In Digital Healthcare data platforms, data quality is no longer a nice-to-have — it is a hard requirement. Business decisions, regulatory reporting, machine learning models, and executive dashboards all depend on one thing: trustworthy data.
Yet, many data engineering teams still treat data quality as an afterthought, validating data only after it has already propagated downstream.
Databricks introduced a powerful shift in this mindset through Declarative Pipelines using Delta Live Tables (DLT).
Instead of writing complex validation logic manually, engineers can now declare what good data looks like and let the platform enforce, monitor, and govern it automatically.
This blog explores how declarative data quality works in Databricks, why it matters, and how to design production-grade pipelines using this approach.
The Traditional Problem with Data Quality
In traditional healthcare ETL pipelines, data quality is usually handled using:
- Custom IF conditions
- Separate validation jobs
- Manual logging tables
- Post-load reconciliation queries
While this approach may work initially, it quickly breaks down at scale:
- Validation logic becomes scattered across notebooks
- Failures are hard to trace back to the root cause
- Metrics are inconsistent across pipelines
- Reprocessing bad data becomes complex
Most importantly, bad data often reaches downstream systems silently, where the impact is far more expensive.

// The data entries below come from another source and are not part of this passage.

(** * resolve-lock test case of tipocket: a shallow embedding

    The Go file [testcase/resolve-lock/resolve_lock.go] drives a TiKV cluster:
    it writes locks, triggers GC (resolve-lock) at a safe point and scans the
    locks that are left.  Everything the client calls outside of the file (PD,
    the region cache, the TiKV RPC layer, the lock resolver, the HTTP status
    port of TiDB, contexts and tickers) is an oracle acting on an abstract
    world [W]; the client itself is explicit state passing over the fields of
    [resolveLockClient].  Loops that have no bound in the source ([for { }])
    take fuel.  Logging and [time.Sleep] have no effect on the state and are
    left out.  [SetUp] and [TearDown], which open and close the connections,
    come after the test itself, with collaborators of their own. *)

From Stdlib Require Import ZArith List String Bool Lia.
From Stdlib Require Import Strings.Byte.
Import ListNotations.
Open Scope string_scope.
Open Scope list_scope.
Open Scope Z_scope.

(** ** Go data *)

Definition uint64_modulus : Z := 2 ^ 64.

(** [^uint64(0)] *)
Definition uint64_not (x : Z) : Z := Z.land (Z.lnot x) (Z.ones 64).

(** [atomic.AddUint64(&x, delta)]: the new value, wrapped to 64 bits. *)
Definition atomic_AddUint64 (x delta : Z) : Z := (x + delta) mod uint64_modulus.

(** [[]byte] *)
Definition Key : Type := list byte.

(** [len(key)] as a Go int. *)
Definition len {A : Type} (l : list A) : Z := Z.of_nat (List.length l).

(** Go errors.  [errors.Trace] keeps both the text and the cause of an error,
    so it is the identity here; [errors.Annotatef] wraps a cause. *)
Inductive error : Type :=
| io_EOF
| context_Canceled
| errors_New (msg : string)
| errors_Annotate (msg : string) (cause : error).

Definition errors_Trace (e : error) : error := e.

Fixpoint errors_Cause (e : error) : error :=
  match e with
  | errors_Annotate _ c => errors_Cause c
  | _ => e
  end.

(** [err.Error()] *)
Fixpoint Error (e : error) : string :=
  match e with
  | io_EOF => "EOF"
  | context_Canceled => "context canceled"
  | errors_New m => m
  | errors_Annotate m c => String.append m (String.append ": " (Error c))
  end.

(** [strings.Contains(s, substr)] *)
Fixpoint strings_Contains (s substr : string) : bool :=
  String.prefix substr s ||
  match s with
  | EmptyString => false
  | String _ s' => strings_Contains s' substr
  end.

(** The three contexts of the file: the one [Start] is called with, the
    [context.Background()] that shadows it inside the loop, and the child of the
    latter that [asyncGenerateLocksDuringGC] makes with [context.WithTimeout]. *)
Inductive Context : Type := ctx_Start | ctx_Background | ctx_Race.

Inductive backoffType : Type := BoPDRPC | BoRegionMiss | BoTxnLock.

Definition RegionVerID : Type := Z.

(** [tikv.KeyLocation] *)
Record KeyLocation : Type := mkLoc {
  Region : RegionVerID;
  StartKey : Key;
  EndKey : Key
}.

(** [kvrpcpb.Mutation]; the operation is always [Op_Put]. *)
Record Mutation : Type := mkMutation {
  mut_Key : Key;
  mut_Value : list byte
}.

Record PrewriteRequest : Type := mkPrewrite {
  Mutations : list Mutation;
  PrimaryLock : Key;
  StartVersion : Z;
  LockTtl : Z
}.

Record PrewriteResponse : Type := mkPrewriteResp {
  pw_RegionError : option string;
  pw_Errors : list string
}.

Record ScanLockRequest : Type := mkScanLock {
  sl_Limit : Z;
  sl_MaxVersion : Z;
  sl_StartKey : Key
}.

(** [kvrpcpb.LockInfo] *)
Record LockInfo : Type := mkLockInfo {
  li_PrimaryLock : Key;
  li_LockVersion : Z;
  li_Key : Key;
  li_LockTtl : Z
}.

Record ScanLockResponse : Type := mkScanLockResp {
  sl_RegionError : option string;
  sl_Error : option string;
  sl_Locks : list LockInfo
}.

(** [tikv.Lock] and [tikv.NewLock], which copies the fields of the info. *)
Record Lock : Type := mkLock {
  lk_Key : Key;
  lk_Primary : Key;
  TxnID : Z;
  TTL : Z
}.

Definition NewLock (l : LockInfo) : Lock :=
  mkLock (li_Key l) (li_PrimaryLock l) (li_LockVersion l) (li_LockTtl l).

(** [tikvrpc.Response]: [Resp] is nil or the body of the expected type. *)
Record Response (B : Type) : Type := mkResponse { Resp : option B }.
Arguments mkResponse {B} _.
Arguments Resp {B} _.

(** [resp.GetRegionError()]: a nil body has no region error; a body of a
    protocol type reports its field and never fails. *)
Definition GetRegionError {B : Type} (region_error : B -> option string)
  (resp : Response B) : option string * option error :=
  match Resp resp with
  | None => (None, None)
  | Some b => (region_error b, None)
  end.

(** ** The client *)

Record Config : Type := mkConfig {
  EnableGreenGC : bool;
  RegionCount : Z;
  LockPerRegion : Z;
  Worker : Z;
  LocalMode : bool
}.

Definition Normalize (c : Config) : Config :=
  let c := if RegionCount c =? 0
           then mkConfig (EnableGreenGC c) 200 (LockPerRegion c) (Worker c) (LocalMode c) else c in
  let c := if LockPerRegion c =? 0
           then mkConfig (EnableGreenGC c) (RegionCount c) 10 (Worker c) (LocalMode c) else c in
  let c := if Worker c =? 0
           then mkConfig (EnableGreenGC c) (RegionCount c) (LockPerRegion c) 10 (LocalMode c) else c in
  c.

Record resolveLockClient : Type := mkClient {
  cfg : Config;
  tableIDs : list Z;
  handleID : Z;
  safePoint : Z;
  safeLockTs : Z;
  mockLockTs : Z
}.

Definition set_handleID (v : Z) (c : resolveLockClient) : resolveLockClient :=
  mkClient (cfg c) (tableIDs c) v (safePoint c) (safeLockTs c) (mockLockTs c).
Definition set_safePoint (v : Z) (c : resolveLockClient) : resolveLockClient :=
  mkClient (cfg c) (tableIDs c) (handleID c) v (safeLockTs c) (mockLockTs c).
Definition set_safeLockTs (v : Z) (c : resolveLockClient) : resolveLockClient :=
  mkClient (cfg c) (tableIDs c) (handleID c) (safePoint c) v (mockLockTs c).
Definition set_mockLockTs (v : Z) (c : resolveLockClient) : resolveLockClient :=
  mkClient (cfg c) (tableIDs c) (handleID c) (safePoint c) (safeLockTs c) v.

Declarative pipelines solve this problem by making data quality a first-class citizen of the pipeline itself.
What Is Declarative Data Quality?
Declarative data quality means defining rules and expectations, not procedural logic.
Instead of saying:
“Check if the amount is positive and then drop the record.”
You say:
“The amount must always be greater than zero.”
In Databricks, this is implemented using Delta Live Tables (DLT) Expectations.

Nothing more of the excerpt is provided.